Stored items:
"""
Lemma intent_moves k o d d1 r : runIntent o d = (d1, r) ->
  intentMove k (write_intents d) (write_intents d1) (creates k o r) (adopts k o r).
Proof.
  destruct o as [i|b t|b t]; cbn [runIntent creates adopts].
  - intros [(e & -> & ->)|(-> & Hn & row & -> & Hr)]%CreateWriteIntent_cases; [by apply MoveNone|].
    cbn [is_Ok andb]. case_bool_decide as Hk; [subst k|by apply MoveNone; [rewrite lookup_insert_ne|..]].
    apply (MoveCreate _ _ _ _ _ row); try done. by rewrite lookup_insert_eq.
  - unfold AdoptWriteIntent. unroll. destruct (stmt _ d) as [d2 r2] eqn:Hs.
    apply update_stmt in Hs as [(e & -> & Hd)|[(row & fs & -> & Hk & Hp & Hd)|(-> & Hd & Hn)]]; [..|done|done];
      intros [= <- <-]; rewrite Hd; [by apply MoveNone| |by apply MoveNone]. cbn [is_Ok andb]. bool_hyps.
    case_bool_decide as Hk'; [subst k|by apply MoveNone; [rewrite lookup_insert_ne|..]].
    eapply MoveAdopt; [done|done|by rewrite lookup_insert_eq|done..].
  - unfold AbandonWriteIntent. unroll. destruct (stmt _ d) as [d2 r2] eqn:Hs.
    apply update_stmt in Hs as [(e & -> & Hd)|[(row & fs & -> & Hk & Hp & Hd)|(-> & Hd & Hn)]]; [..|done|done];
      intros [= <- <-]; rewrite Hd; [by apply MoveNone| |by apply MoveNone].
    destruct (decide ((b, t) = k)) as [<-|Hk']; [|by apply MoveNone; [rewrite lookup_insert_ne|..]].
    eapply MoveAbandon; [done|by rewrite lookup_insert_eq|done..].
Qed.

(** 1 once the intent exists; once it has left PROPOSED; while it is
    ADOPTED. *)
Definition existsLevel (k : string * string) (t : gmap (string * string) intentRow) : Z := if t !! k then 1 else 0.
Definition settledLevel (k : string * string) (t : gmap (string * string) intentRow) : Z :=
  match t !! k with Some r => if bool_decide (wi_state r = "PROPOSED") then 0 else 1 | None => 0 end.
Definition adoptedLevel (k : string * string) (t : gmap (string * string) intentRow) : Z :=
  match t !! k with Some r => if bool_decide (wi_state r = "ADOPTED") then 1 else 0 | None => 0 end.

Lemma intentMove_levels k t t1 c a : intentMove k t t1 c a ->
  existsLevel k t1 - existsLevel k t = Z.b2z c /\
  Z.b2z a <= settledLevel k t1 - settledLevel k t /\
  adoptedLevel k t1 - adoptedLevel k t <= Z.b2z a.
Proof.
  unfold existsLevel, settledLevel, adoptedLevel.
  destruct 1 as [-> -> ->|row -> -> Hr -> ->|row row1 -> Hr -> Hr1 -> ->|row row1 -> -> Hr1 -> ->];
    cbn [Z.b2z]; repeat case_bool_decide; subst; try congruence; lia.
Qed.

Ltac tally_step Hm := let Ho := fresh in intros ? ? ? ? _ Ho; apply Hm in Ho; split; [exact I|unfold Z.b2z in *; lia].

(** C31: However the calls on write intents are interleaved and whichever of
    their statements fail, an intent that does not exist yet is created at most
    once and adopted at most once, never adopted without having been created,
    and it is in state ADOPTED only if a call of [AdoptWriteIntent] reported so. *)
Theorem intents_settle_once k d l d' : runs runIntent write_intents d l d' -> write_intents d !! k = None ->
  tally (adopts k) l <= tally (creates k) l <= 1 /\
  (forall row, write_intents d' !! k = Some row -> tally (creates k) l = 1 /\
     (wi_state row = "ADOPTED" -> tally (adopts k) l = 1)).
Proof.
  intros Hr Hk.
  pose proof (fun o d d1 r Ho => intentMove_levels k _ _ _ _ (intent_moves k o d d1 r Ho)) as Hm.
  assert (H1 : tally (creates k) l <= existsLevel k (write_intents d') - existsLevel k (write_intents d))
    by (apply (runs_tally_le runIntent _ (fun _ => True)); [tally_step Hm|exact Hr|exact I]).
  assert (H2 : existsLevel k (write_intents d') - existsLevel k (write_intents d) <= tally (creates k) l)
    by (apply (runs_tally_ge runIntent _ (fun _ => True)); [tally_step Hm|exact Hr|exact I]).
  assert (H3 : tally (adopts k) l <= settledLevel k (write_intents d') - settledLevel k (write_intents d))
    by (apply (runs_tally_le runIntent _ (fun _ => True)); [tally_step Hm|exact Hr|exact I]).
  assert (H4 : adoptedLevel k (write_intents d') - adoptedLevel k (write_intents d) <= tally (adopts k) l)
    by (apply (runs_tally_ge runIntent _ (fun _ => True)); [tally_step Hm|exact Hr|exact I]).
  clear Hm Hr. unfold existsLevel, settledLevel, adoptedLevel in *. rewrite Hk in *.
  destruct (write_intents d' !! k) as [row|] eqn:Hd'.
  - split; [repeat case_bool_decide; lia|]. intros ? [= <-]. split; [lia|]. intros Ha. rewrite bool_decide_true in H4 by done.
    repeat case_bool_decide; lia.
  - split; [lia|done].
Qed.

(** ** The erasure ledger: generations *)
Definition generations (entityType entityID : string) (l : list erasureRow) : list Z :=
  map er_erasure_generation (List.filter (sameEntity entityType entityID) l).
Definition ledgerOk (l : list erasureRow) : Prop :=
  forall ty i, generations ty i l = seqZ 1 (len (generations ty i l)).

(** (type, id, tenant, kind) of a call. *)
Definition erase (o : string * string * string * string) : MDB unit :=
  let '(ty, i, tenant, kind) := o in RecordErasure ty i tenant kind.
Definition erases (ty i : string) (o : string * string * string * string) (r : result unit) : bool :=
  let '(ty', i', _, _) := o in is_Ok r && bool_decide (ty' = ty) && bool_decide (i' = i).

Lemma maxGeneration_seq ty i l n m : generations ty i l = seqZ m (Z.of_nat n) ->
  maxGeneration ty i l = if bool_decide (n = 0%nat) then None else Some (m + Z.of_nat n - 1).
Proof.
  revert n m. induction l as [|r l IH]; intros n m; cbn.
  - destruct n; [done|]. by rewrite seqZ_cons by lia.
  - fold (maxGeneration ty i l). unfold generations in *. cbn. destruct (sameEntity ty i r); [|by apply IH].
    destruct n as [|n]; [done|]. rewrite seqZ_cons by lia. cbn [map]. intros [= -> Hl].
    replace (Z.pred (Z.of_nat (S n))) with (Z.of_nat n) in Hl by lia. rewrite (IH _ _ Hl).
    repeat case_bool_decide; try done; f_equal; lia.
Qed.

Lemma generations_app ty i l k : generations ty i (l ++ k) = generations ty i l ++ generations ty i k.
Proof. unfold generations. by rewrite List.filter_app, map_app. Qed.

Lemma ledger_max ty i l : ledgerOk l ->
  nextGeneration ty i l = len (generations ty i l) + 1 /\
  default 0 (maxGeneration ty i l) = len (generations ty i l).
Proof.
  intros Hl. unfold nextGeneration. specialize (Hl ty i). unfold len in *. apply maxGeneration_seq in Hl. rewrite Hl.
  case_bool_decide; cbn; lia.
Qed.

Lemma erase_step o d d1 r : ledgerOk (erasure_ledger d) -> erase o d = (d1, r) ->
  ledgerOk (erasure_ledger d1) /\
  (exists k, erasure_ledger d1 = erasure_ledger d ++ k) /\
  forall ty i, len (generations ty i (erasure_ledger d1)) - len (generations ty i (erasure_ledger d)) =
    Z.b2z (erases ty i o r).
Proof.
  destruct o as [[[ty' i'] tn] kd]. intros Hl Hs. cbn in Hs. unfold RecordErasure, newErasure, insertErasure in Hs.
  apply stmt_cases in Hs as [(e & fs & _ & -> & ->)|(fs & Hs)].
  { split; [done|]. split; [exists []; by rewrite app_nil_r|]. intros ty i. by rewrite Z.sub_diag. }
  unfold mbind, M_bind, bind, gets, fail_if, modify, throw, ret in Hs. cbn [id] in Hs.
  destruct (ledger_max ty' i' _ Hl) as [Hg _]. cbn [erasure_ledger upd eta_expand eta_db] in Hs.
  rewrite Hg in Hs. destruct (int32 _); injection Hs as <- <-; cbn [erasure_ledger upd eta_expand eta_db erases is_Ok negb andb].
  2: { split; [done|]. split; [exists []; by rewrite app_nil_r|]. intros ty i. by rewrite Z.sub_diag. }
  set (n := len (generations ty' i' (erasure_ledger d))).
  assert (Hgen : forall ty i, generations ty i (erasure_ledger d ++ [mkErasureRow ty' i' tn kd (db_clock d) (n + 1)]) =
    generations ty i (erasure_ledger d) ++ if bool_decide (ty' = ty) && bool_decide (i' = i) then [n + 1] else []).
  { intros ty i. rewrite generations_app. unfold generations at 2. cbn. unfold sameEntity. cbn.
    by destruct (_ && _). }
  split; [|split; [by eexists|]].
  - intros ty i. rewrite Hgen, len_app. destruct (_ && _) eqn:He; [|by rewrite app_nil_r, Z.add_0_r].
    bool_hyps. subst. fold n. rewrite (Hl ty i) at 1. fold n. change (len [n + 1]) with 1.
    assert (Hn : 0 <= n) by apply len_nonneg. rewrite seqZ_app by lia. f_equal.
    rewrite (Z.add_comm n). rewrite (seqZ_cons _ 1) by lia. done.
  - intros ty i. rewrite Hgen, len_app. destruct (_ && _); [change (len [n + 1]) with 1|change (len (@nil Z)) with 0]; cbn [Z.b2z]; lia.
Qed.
"""
PROBLEM REQUIREMENTS
The lines you need are those containing "change"; find them in the records and copy them.

EXERCISE SOLUTION
    bool_hyps. subst. fold n. rewrite (Hl ty i) at 1. fold n. change (len [n + 1]) with 1.
  - intros ty i. rewrite Hgen, len_app. destruct (_ && _); [change (len [n + 1]) with 1|change (len (@nil Z)) with 0]; cbn [Z.b2z]; lia.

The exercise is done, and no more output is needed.